Output a verbatim copy of the data, cut off after the line that contains "estimator, whose module".

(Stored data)
++++++++

(** * The streaming transcoder of claude-worker-proxy (OpenAI provider)

    A shallow embedding of [src/openai.ts] (class [impl], method
    [convertStreamResponse]) and of the helpers of [src/utils.ts] it drives
    ([generateId], [sendMessageStart], [sendMessageStop], [processTextPart],
    [processToolUsePart], [processProviderStream]).

    - JavaScript values that come out of [JSON.parse] are the type [json];
      [undefined] is [None] in [value := option json].
    - An exception is an [Abrupt] completion; code that mutates the closure
      variable [accumulatedOutputTokens] or draws from [Math.random] runs in
      the state-and-exception monad [M] over [world].
    - What the platform provides ([JSON.parse], [JSON.stringify], the
      [ToString] coercion, [Math.random]) is the class [Platform]; the token
      estimator, whose module is not part of the sources, is the record
      [TokenEstimator].  Every theorem holds for all of them; the module
      [Sample] gives executable ones to run the model on concrete streams.
    - Text is [string]; one character stands for one code unit of the decoded
      upstream text (exact for ASCII bodies). *)

From Stdlib Require Import String Ascii List ZArith Bool Arith Lia.
From Stdlib Require Import DecimalString.
Import ListNotations.
Open Scope string_scope.
Open Scope list_scope.

(* ================================================================= *)
(** ** JavaScript values *)

(** A JSON number is kept as the exact decimal [m * 10^e]. *)
Unset Elimination Schemes.
Inductive json : Type :=
| JNull
| JBool (b : bool)
| JNum (m e : Z)
| JStr (s : string)
| JArr (items : list json)
| JObj (members : list (string * json)).
Set Elimination Schemes.

(** A JavaScript value reachable from parsed JSON: [None] is [undefined]. *)
Definition value : Type := option json.

Definition JNat (n : nat) : json := JNum (Z.of_nat n) 0.

(** ToBoolean. *)
Definition truthy (v : value) : bool :=
  match v with
  | None => false
  | Some JNull => false
  | Some (JBool b) => b
  | Some (JNum m _) => negb (m =? 0)%Z
  | Some (JStr s) => negb (s =? "")
  | Some (JArr _) => true
  | Some (JObj _) => true
  end.

(** Own property of an object created by [JSON.parse]: the last binding of
    the key wins. *)
Fixpoint lookup (k : string) (members : list (string * json)) : value :=
  match members with
  | [] => None
  | (k', v) :: rest =>
      match lookup k rest with
      | Some w => Some w
      | None => if k' =? k then Some v else None
      end
  end.

(** [v.length] on a value that is not [null] or [undefined]. *)
Definition get_length (v : json) : value :=
  match v with
  | JArr items => Some (JNat (List.length items))
  | JStr s => Some (JNat (String.length s))
  | JObj members => lookup "length" members
  | _ => None
  end.

(** [v[0]] on a value that is not [null] or [undefined]. *)
Definition get_first (v : json) : value :=
  match v with
  | JArr items => nth_error items 0
  | JStr s => match s with
              | EmptyString => None
              | String c _ => Some (JStr (String c EmptyString))
              end
  | JObj members => lookup "0" members
  | _ => None
  end.

(** [v.name] for a property name that is neither an index nor [length] nor
    a member of a built-in prototype (the names the transcoder reads:
    choices, delta, content, tool_calls, function, name, arguments,
    messages). *)
Definition get (v : json) (name : string) : value :=
  match v with
  | JObj members => lookup name members
  | _ => None
  end.

(** [x === 0] for a value. *)
Definition is_zero (v : value) : bool :=
  match v with
  | Some (JNum m _) => (m =? 0)%Z
  | _ => false
  end.

(* ================================================================= *)
(** ** String methods *)

Definition LF : ascii := ascii_of_nat 10.
Definition NL : string := String LF EmptyString.

(** White space removed by [trim], among the code units a character can
    stand for: tab to carriage return, space and no-break space (the
    others, U+1680, U+2000 to U+200A, U+2028, U+2029, U+202F, U+205F,
    U+3000 and U+FEFF, are beyond them). *)
Definition is_ws (c : ascii) : bool :=
  let n := nat_of_ascii c in
  ((n =? 32) || ((9 <=? n) && (n <=? 13)) || (n =? 160))%nat.

Fixpoint trimStart (s : string) : string :=
  match s with
  | EmptyString => EmptyString
  | String c r => if is_ws c then trimStart r else s
  end.

Fixpoint trimEnd (s : string) : string :=
  match s with
  | EmptyString => EmptyString
  | String c r =>
      match trimEnd r with
      | EmptyString => if is_ws c then EmptyString else String c EmptyString
      | t => String c t
      end
  end.

Definition trim (s : string) : string := trimEnd (trimStart s).

(** [s.startsWith(p)]. *)
Definition startsWith (s p : string) : bool := String.prefix p s.

(** [s.slice(n)] for [n >= 0]. *)
Fixpoint slice (n : nat) (s : string) : string :=
  match n, s with
  | O, _ => s
  | S _, EmptyString => EmptyString
  | S n', String _ r => slice n' r
  end.

(** [s.split('\n')]: never empty. *)
Fixpoint split_nl (s : string) : list string :=
  match s with
  | EmptyString => [EmptyString]
  | String c r =>
      if Ascii.eqb c LF then EmptyString :: split_nl r
      else match split_nl r with
           | h :: t => String c h :: t
           | [] => [String c EmptyString]
           end
  end.

(** [hay.includes(needle)]. *)
Fixpoint includes (hay needle : string) : bool :=
  String.prefix needle hay ||
  match hay with
  | EmptyString => false
  | String _ r => includes r needle
  end.

(** [a.pop()]: the removed last element ([undefined] on an empty array) and
    the array that is left. *)
Definition pop {A : Type} (a : list A) : option A * list A :=
  match a with
  | [] => (None, [])
  | x :: r => (Some (last r x), removelast a)
  end.

(** [s || ''] for a string that may be [undefined] or [null]. *)
Definition or_empty (s : option string) : string :=
  match s with
  | Some t => t
  | None => EmptyString
  end.

(** Truthiness of a string. *)
Definition nonempty (s : string) : bool := negb (s =? "").

(* ================================================================= *)
(** ** Platform, estimator and effects *)

(** What the JavaScript runtime provides.  [JSON_parse] is [None] where
    [JSON.parse] throws a SyntaxError; [random36 n] is the text of
    [Math.random().toString(36)] at the [n]-th draw. *)
Class Platform : Type := {
  JSON_parse : string -> option json;
  JSON_stringify : json -> string;
  ToString : json -> string;
  random36 : nat -> string
}.

(** The token estimator consumed by the transcoder
    ([utils.OptimizedTokenEstimator]): an opaque capability returning a
    count for a value. *)
Record TokenEstimator : Type := {
  estimate : json -> Z;
  estimateMessages : value -> Z
}.

(** The mutable state a line handler can touch: the number of draws made
    from [Math.random], and the closure variable of
    [convertStreamResponse]. *)
Record world : Type := {
  draws : nat;
  accumulatedOutputTokens : Z
}.

(** A completion: normal with a value, or a thrown exception. *)
Inductive completion (A : Type) : Type :=
| Normal (a : A)
| Abrupt.
Arguments Normal {A} a.
Arguments Abrupt {A}.

Definition M (A : Type) : Type := world -> completion A * world.

Definition ret {A : Type} (a : A) : M A := fun w => (Normal a, w).

Definition throw {A : Type} : M A := fun w => (Abrupt, w).

Definition bind {A B : Type} (c : M A) (k : A -> M B) : M B :=
  fun w =>
    match c w with
    | (Normal a, w') => k a w'
    | (Abrupt, w') => (Abrupt, w')
    end.

Notation "x <- c ;; k" := (bind c (fun x => k))
  (at level 61, c at next level, right associativity).
Notation "c ;;; k" := (bind c (fun _ => k))
  (at level 61, right associativity).

(** [accumulatedOutputTokens += n]. *)
Definition add_tokens (n : Z) : M unit :=
  fun w => (Normal tt,
            {| draws := draws w;
               accumulatedOutputTokens := accumulatedOutputTokens w + n |}).

Definition read_tokens : M Z :=
  fun w => (Normal (accumulatedOutputTokens w), w).

(** [v.name]: a TypeError when [v] is [null] or [undefined]. *)
Definition member (v : value) (name : string) : M value :=
  match v with
  | None | Some JNull => throw
  | Some j => ret (get j name)
  end.

(** [v?.name]. *)
Definition member_opt (v : value) (name : string) : value :=
  match v with
  | None | Some JNull => None
  | Some j => get j name
  end.

(** The values a [for ... of] loop visits: the elements of an array, the
    characters of a string, a TypeError for anything else. *)
Definition iterate (v : json) : M (list json) :=
  match v with
  | JArr items => ret items
  | JStr s => ret (map (fun c => JStr (String c EmptyString))
                       (list_ascii_of_string s))
  | _ => throw
  end.

(** A [for ... of] body run over the visited values, the loop's variables
    threaded through. *)
Fixpoint for_of {A S : Type} (xs : list A) (body : A -> S -> M S) (s : S)
  : M S :=
  match xs with
  | [] => ret s
  | x :: rest => s' <- body x s ;; for_of rest body s'
  end.

(* ================================================================= *)
(** ** Event encoder *)

(** The events of the outbound protocol, by payload shape. *)
Inductive event : Type :=
| message_start (id : string)
| text_block_start (index : nat)
| tool_use_block_start (index : nat) (id : string) (name : json)
| text_delta (index : nat) (text : json)
| input_json_delta (index : nat) (partial_json : string)
| content_block_stop (index : nat)
| message_stop (usage : option (Z * Z)).

Definition event_name (ev : event) : string :=
  match ev with
  | message_start _ => "message_start"
  | text_block_start _ | tool_use_block_start _ _ _ => "content_block_start"
  | text_delta _ _ | input_json_delta _ _ => "content_block_delta"
  | content_block_stop _ => "content_block_stop"
  | message_stop _ => "message_stop"
  end.

(** The object literal each event serialises. *)
Definition payload (ev : event) : json :=
  match ev with
  | message_start id =>
      JObj [("type", JStr "message_start");
            ("message", JObj [("id", JStr id);
                              ("type", JStr "message");
                              ("role", JStr "assistant");
                              ("content", JArr [])])]
  | text_block_start index =>
      JObj [("type", JStr "content_block_start");
            ("index", JNat index);
            ("content_block", JObj [("type", JStr "text");
                                    ("text", JStr "")])]
  | tool_use_block_start index id name =>
      JObj [("type", JStr "content_block_start");
            ("index", JNat index);
            ("content_block", JObj [("type", JStr "tool_use");
                                    ("id", JStr id);
                                    ("name", name);
                                    ("input", JObj [])])]
  | text_delta index text =>
      JObj [("type", JStr "content_block_delta");
            ("index", JNat index);
            ("delta", JObj [("type", JStr "text_delta");
                            ("text", text)])]
  | input_json_delta index partial_json =>
      JObj [("type", JStr "content_block_delta");
            ("index", JNat index);
            ("delta", JObj [("type", JStr "input_json_delta");
                            ("partial_json", JStr partial_json)])]
  | content_block_stop index =>
      JObj [("type", JStr "content_block_stop");
            ("index", JNat index)]
  | message_stop None =>
      JObj [("type", JStr "message_stop")]
  | message_stop (Some (input_tokens, output_tokens)) =>
      JObj [("type", JStr "message_stop");
            ("usage", JObj [("input_tokens", JNum input_tokens 0);
                            ("output_tokens", JNum output_tokens 0)])]
  end.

++++++++

> _Response to the task_:
(** * The streaming transcoder of claude-worker-proxy (OpenAI provider)

    A shallow embedding of [src/openai.ts] (class [impl], method
    [convertStreamResponse]) and of the helpers of [src/utils.ts] it drives
    ([generateId], [sendMessageStart], [sendMessageStop], [processTextPart],
    [processToolUsePart], [processProviderStream]).

    - JavaScript values that come out of [JSON.parse] are the type [json];
      [undefined] is [None] in [value := option json].
    - An exception is an [Abrupt] completion; code that mutates the closure
      variable [accumulatedOutputTokens] or draws from [Math.random] runs in
      the state-and-exception monad [M] over [world].
    - What the platform provides ([JSON.parse], [JSON.stringify], the
      [ToString] coercion, [Math.random]) is the class [Platform]; the token
      estimator, whose module is not part of the sources, is the record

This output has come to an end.